Ninny was a staple at all of our family gatherings--picnics, birthdays, Thanksgiving, Christmas, Easter, weddings, baptisms, and First Communions (to name a few). Little Lewie was her fourth grandchild (out of six grandchildren), and Ninny even had one great grandchild. She LOVED kids, and needless to say, she LOVED watching Lewie as a baby when I started going back to work on a part-time basis. Her house was filled with goodies (cookies, cupcakes, ice cream), and in the background, some sort of cartoon would be playing on TV. Anytime Little Lewie visited, he'd ask for her special cinnamon toast. (I personally loved her coffee and cheese cake.) Of course, Florence knew how to cook just about anything Italian, too.
When I started dating Lew, Florence's first question to me was "How old are you?" My husband had been in two serious relationships before me--one with a woman about ten years older and another with a girl ten years younger. She had seemed relieved when I told her I was only five years younger than Lew; of course, neither of us thought at the time that we would become relatives through marriage.
Through the years, I learned more and more about Florence; she loved telling stories and could talk for hours through the night. There were stories about how she and her husband met; stories about her three children; stories about moving to Pennsylvania and Massachusetts; stories about living in different neighborhoods of Waterbury, CT; stories about how many bones my husband broke throughout his childhood; stories about her strange neighbors; stories about her children's friends; stories about her ceramics studio; and stories about when she worked as a recreational therapist at Abbott Terrace Health Center. Yes, when she grabbed a cigarette in one hand and a cup of coffee in the other, that was the cue to sit back and relax because I knew I would be visiting for a while.
After Papa's death, Florence was crushed. The two of them had been married for close to 50 years; she no longer had her life partner. (Of course, before his death, Papa had been sick for ten of those years, and Florence was his caregiver, visiting nurse, and wife all rolled up into one.) Unfortunately, most of the years I knew Florence was during this very difficult time; her heart was troubled and so the only time we'd get a few glimpses of her old self would be during the holidays.

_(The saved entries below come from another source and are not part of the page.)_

(** [TradeRequest.validate] *)
Definition validate (self : TradeRequest) : result unit :=
  raise_if (negb (truthy_str (tr_symbol self)))
    (ValueError "Symbol cannot be empty");;
  raise_if (Qc_leb (tr_volume self) 0%Qc)
    (ValueError "Volume must be positive");;
  raise_if (deviation self <? 0)
    (ValueError "Deviation must be non-negative");;
  if truthy_opt_Decimal (price self) && truthy_opt_Decimal (stop_loss self)
     && truthy_opt_Decimal (take_profit self)
  then
    match price self, stop_loss self, take_profit self with
    | Some p, Some sl, Some tp =>
        match order_type self with
        | BUY =>
            raise_if (Qc_leb p sl)
              (ValueError "Stop loss must be below entry price for BUY orders");;
            raise_if (Qc_leb tp p)
              (ValueError "Take profit must be above entry price for BUY orders");;
            mret tt
        | SELL =>
            raise_if (Qc_leb sl p)
              (ValueError "Stop loss must be above entry price for SELL orders");;
            raise_if (Qc_leb p tp)
              (ValueError "Take profit must be below entry price for SELL orders");;
            mret tt
        end
    | _, _, _ => mret tt
    end
  else mret tt.

(** ** Request models, [application/dtos] *)

(** [GetSymbolsPercentChangeRequest.validate_symbol_list] *)
Definition validate_symbol_list (v : list string) : result (list string) :=
  raise_if (match v with [] => true | _ => false end)
    (ValueError "Symbol list cannot be empty");;
  mret (map (fun symbol => upper (strip symbol))
            (filter (fun symbol => truthy_str (strip symbol) = true) v)).

(** ** Use cases, [application/use_cases] *)

(** The two repositories the use case is built from.  Every call may
    raise. *)
Record ISymbolRepository := {
  get_all_symbols : result (list Symbol)
}.

Record IMarketDataRepository := {
  get_tickers_by_count : string -> TimeFrame -> Z -> result (list Ticker)
}.

(** An element of the result list: [symbol] and [pct_change] are always
    present, [symbol_info] and [error] are the optional keys. *)
Record pct_entry := {
  e_symbol : string;
  e_pct_change : Qc;
  e_symbol_info : option Symbol;
  e_error : option string
}.

(** [{s.name: s for s in all_symbols}]: a later symbol replaces an
    earlier one of the same name. *)
Definition symbol_dict_of (all_symbols : list Symbol) : gmap string Symbol :=
  foldl (fun d s => <[name s := s]> d) ∅ all_symbols.

(** The arithmetic on the candles, before [round]: the closes are
    [Decimal]s, every operation rounds to 28 significant digits, and [float]
    takes the result to the nearest double, as long as the results stay in
    the range of the finite doubles ([isfinite]). *)
Definition pct_change_of (tickers : list Ticker) : Qc :=
  if (2 <=? length tickers)%nat then
    match tickers !! 0%nat, tickers !! 1%nat with
    | Some t0, Some t1 =>
        let previous_close := close_price t0 in
        let current_close := close_price t1 in
        if Qc_ltb 0%Qc previous_close then
          double (decimal28 (decimal28 (decimal28 (current_close - previous_close)
                                        / previous_close)
                             * Qc_of_Z 100))%Qc
        else 0%Qc
    | _, _ => 0%Qc
    end
  else 0%Qc.

(** The body of [for symbol_name in symbols]: one entry per symbol. *)
Definition symbol_entry (market_data_repository : IMarketDataRepository)
    (symbol_dict : gmap string Symbol) (timeframe : TimeFrame)
    (symbol_name : string) : pct_entry :=
  let symbol_name := upper (strip symbol_name) in
  match symbol_dict !! symbol_name with
  | None =>
      {| e_symbol := symbol_name; e_pct_change := 0%Qc;
         e_symbol_info := None; e_error := Some "Symbol not found" |}
  | Some info =>
      match get_tickers_by_count market_data_repository symbol_name timeframe 2 with
      | Ok tickers =>
          {| e_symbol := symbol_name;
             e_pct_change := round (pct_change_of tickers) 4;
             e_symbol_info := Some info; e_error := None |}
      | Raise e =>
          {| e_symbol := symbol_name; e_pct_change := 0%Qc;
             e_symbol_info := None;
             e_error := Some ("Failed to calculate change: " ++ str_exn e) |}
      end
  end.

(** [GetSymbolsPercentChangeUseCase.execute] *)
Definition execute (symbol_repository : ISymbolRepository)
    (market_data_repository : IMarketDataRepository)
    (symbols : list string) (timeframe : TimeFrame)
  : result (list pct_entry) :=
  raise_if (match symbols with [] => true | _ => false end)
    (ValueError "Symbols list cannot be empty");;
  raise_if (1000 <? length symbols)%nat
    (ValueError "Cannot process more than 1000 symbols for performance reasons");;
  try_except
    (all_symbols ← get_all_symbols symbol_repository;
     let symbol_dict := symbol_dict_of all_symbols in
     mret (foldl (fun results symbol_name =>
                    (results ++
                     [symbol_entry market_data_repository symbol_dict
                                   timeframe symbol_name])%list)
                 [] symbols))
    (fun e =>
       Raise (RuntimeError ("Failed to calculate percent changes: " ++ str_exn e))).

(** ** Configuration and authentication, [infrastructure/adapters/config_adapter] *)

Abbreviation environ := (gmap string string).

(** [EnvironmentConfigurationService.get_api_keys] *)
Definition get_api_keys (env : environ) : list string :=
  let default_keys :=
    ["cb9c4299c9ac5437d74c22fad0314cc16e3615c4c802855fdc1287eb69dd57b4"] in
  let env_keys := default "" (env !! "API_KEYS") in
  if truthy_str env_keys then
    (default_keys ++ map strip (split "," env_keys))%list
  else default_keys.

(** [SimpleAuthenticationService.validate_api_key] *)
Definition validate_api_key (env : environ) (api_key : string) : bool :=
  if negb (truthy_str api_key) then false
  else bool_decide (api_key ∈ (list_to_set (get_api_keys env) : gset string)).

(** [SimpleAuthenticationService.get_user_permissions] *)
Definition get_user_permissions (env : environ) (api_key : string) : list string :=
  if negb (validate_api_key env api_key) then []
  else ["read:symbols"; "read:market_data"; "read:account";
        "trade:open_position"; "trade:close_position"; "trade:modify_position"].

(** ** [AuthenticationMiddleware], [presentation/middleware] *)

Record Request := {
  url_path : string;
  headers : gmap string string;
  state_user_permissions : option (list string);
  state_api_key : option string
}.

Definition headers_get (r : Request) (header : string) : option string :=
  headers r !! lower header.

Record Response := {
  status_code : Z;
  content : list (string * value);
  response_headers : list (string * string)
}.

Definition JSONResponse (status : Z) (body : list (string * value)) : Response :=
  {| status_code := status; content := body; response_headers := [] |}.

Definition set_header (r : Response) (k v : string) : Response :=
  {| status_code := status_code r;
     content := content r;
     response_headers := (response_headers r ++ [(k, v)])%list |}.

Definition _public_endpoints : list string :=
  ["/docs"; "/redoc"; "/openapi.json"; "/health"; "/"].

(** [api_key[7:]] *)
Definition drop7 (s : string) : string := String.substring 7 (String.length s - 7) s.

(** [AuthenticationMiddleware.dispatch] *)
Definition dispatch (env : environ) (call_next : Request -> Response)
    (process_time : string) (request : Request) : Response :=
  if any (fun endpoint => startswith (url_path request) endpoint) _public_endpoints
  then call_next request
  else
    let api_key :=
      or_opt_str (headers_get request "AcessKey")
                 (headers_get request "Authorization") in
    if negb (truthy_opt_str api_key) then
      JSONResponse 401
        [("detail", VStr "API key required"); ("error_code", VStr "MISSING_API_KEY")]
    else
      let api_key := default "" api_key in
      let api_key := if startswith api_key "Bearer " then drop7 api_key else api_key in
      if negb (validate_api_key env api_key) then
        JSONResponse 401
          [("detail", VStr "Invalid API key"); ("error_code", VStr "INVALID_API_KEY")]
      else
        let request :=
          {| url_path := url_path request; headers := headers request;
             state_user_permissions := Some (get_user_permissions env api_key);
             state_api_key := Some api_key |} in
        set_header (call_next request) "X-Process-Time" process_time.

(** ** Further entity methods and enumerations, [domain/entities] *)

(** [Symbol.__post_init__] *)
Definition Symbol_post_init (self : Symbol) : result unit :=
  raise_if (negb (truthy_str (name self)))
    (ValueError "Symbol name cannot be empty");;
  raise_if (digits self <? 0)
    (ValueError "Digits must be non-negative");;
  raise_if (Qc_leb (volume_min self) 0%Qc)
    (ValueError "Minimum volume must be positive");;
  raise_if (Qc_ltb (volume_max self) (volume_min self))
    (ValueError "Maximum volume must be greater than minimum volume");;
  mret tt.

(** Construction of a [Symbol]: the fields are stored and
    [__post_init__] runs. *)
Definition new_Symbol (self : Symbol) : result Symbol :=
  Symbol_post_init self;; mret self.

(** [Ticker.get_price_change_percent] *)
Definition get_price_change_percent (self : Ticker) : Qc :=
  if Qc_eqb (open_price self) 0%Qc then 0%Qc
  else (((close_price self - open_price self) / open_price self)
        * Qc_of_Z 100)%Qc.

#[global] Instance TimeFrame_eq_dec : EqDecision TimeFrame.
Proof. solve_decision. Defined.

#[global] Instance OrderType_eq_dec : EqDecision OrderType.
Proof. solve_decision. Defined.

(** The value of a member of the enumeration [TimeFrame]. *)
Definition TimeFrame_value (tf : TimeFrame) : Z :=
  match tf with
  | M1 => 1
  | M5 => 5
  | M15 => 15
  | M30 => 30
  | H1 => 16385
  | H4 => 16388
  | D1 => 16408
  | W1 => 32769
  | MN1 => 49153
  end.

Definition TimeFrame_members : list TimeFrame :=
  [M1; M5; M15; M30; H1; H4; D1; W1; MN1].

(** [TimeFrame(value)]: the member with that value, [ValueError] when
    there is none. *)
Definition TimeFrame_call (value : Z) : result TimeFrame :=
  match list_find (fun tf => TimeFrame_value tf = value) TimeFrame_members with
  | Some (_, tf) => Ok tf
  | None => Raise (ValueError (pretty value ++ " is not a valid TimeFrame"))
  end.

Before Papa's illness, she was funny, generous, free-spirited, spiritual, artsy, and sometimes even the life of the party. She loved painting and ceramics, flowers, nature, photos, and loose flowy clothes. She adored spoiling her grandchildren, and she loved when her children would tease her--especially about her long-winded stories or her martyr syndrome complex. (Florence would sacrifice anything for her children and grandchildren, and she wasn't shy in letting us know about it either.)
Yes, the Coronavirus has changed everything this year, but so has Ninny's death. My husband went from anxious/lifesaving mode in June to pure grief and sadness in July. We're all sad. The saying, "Time heals all wounds" is fitting here. I wish there was some sort of magic pill we could take to make everything happy and carefree again, but unfortunately, I know that can only come with time.
I end this post with my husband's favorite picture of his mom. As the story goes, my husband was in a popular cover band in South Carolina during his graduate school days. One of his favorite life moments is when he was able to tour with the band in Connecticut, and all of his friends and family came out to see him. (I didn't know him then.) His mom was so proud of him that she rushed the stage and kissed his cheek while he was playing; the evidence is in this photo here...
She was super proud of my husband and his musical talent... I think she was proud of his choice in a wife, too!